About this exercise => From the first line of the records below through the line containing "intros (Hid &", copy everything exactly and nothing more.

_ _ _ _ _

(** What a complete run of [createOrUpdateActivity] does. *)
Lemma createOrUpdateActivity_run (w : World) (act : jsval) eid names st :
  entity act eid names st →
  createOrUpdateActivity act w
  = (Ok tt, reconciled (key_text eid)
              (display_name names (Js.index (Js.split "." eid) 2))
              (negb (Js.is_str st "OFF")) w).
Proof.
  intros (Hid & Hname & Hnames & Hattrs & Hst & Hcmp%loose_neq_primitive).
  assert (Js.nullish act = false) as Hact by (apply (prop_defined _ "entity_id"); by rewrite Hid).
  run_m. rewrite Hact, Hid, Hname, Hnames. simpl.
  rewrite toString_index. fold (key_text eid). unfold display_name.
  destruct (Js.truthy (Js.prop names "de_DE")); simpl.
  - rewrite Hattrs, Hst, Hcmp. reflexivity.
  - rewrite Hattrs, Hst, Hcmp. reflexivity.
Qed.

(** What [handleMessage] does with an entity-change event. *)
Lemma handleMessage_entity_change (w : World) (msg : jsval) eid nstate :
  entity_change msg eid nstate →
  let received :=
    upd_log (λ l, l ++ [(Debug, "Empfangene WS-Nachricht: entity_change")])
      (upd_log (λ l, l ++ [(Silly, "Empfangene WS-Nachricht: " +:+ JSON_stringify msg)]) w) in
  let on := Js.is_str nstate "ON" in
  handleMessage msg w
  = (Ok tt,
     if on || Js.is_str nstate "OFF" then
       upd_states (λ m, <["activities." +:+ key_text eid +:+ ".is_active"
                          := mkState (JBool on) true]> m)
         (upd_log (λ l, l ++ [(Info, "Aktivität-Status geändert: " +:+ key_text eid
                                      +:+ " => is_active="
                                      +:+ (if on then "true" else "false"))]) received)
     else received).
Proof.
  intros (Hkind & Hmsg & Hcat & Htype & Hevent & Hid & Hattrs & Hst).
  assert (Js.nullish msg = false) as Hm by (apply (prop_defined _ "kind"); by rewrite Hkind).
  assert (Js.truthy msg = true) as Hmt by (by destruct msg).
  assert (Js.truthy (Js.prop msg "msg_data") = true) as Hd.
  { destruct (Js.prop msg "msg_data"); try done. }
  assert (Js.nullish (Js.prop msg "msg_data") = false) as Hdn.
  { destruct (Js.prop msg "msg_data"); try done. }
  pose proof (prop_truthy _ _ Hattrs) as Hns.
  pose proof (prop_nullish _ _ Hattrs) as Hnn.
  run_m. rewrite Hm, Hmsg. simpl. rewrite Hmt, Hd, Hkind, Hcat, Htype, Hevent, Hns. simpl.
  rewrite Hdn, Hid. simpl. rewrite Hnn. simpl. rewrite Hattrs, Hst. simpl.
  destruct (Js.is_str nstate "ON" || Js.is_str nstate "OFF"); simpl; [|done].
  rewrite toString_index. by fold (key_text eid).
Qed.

_ _ _ _ _

Answer box =>
(** What a complete run of [createOrUpdateActivity] does. *)
Lemma createOrUpdateActivity_run (w : World) (act : jsval) eid names st :
  entity act eid names st →
  createOrUpdateActivity act w
  = (Ok tt, reconciled (key_text eid)
              (display_name names (Js.index (Js.split "." eid) 2))
              (negb (Js.is_str st "OFF")) w).
Proof.
  intros (Hid & Hname & Hnames & Hattrs & Hst & Hcmp%loose_neq_primitive).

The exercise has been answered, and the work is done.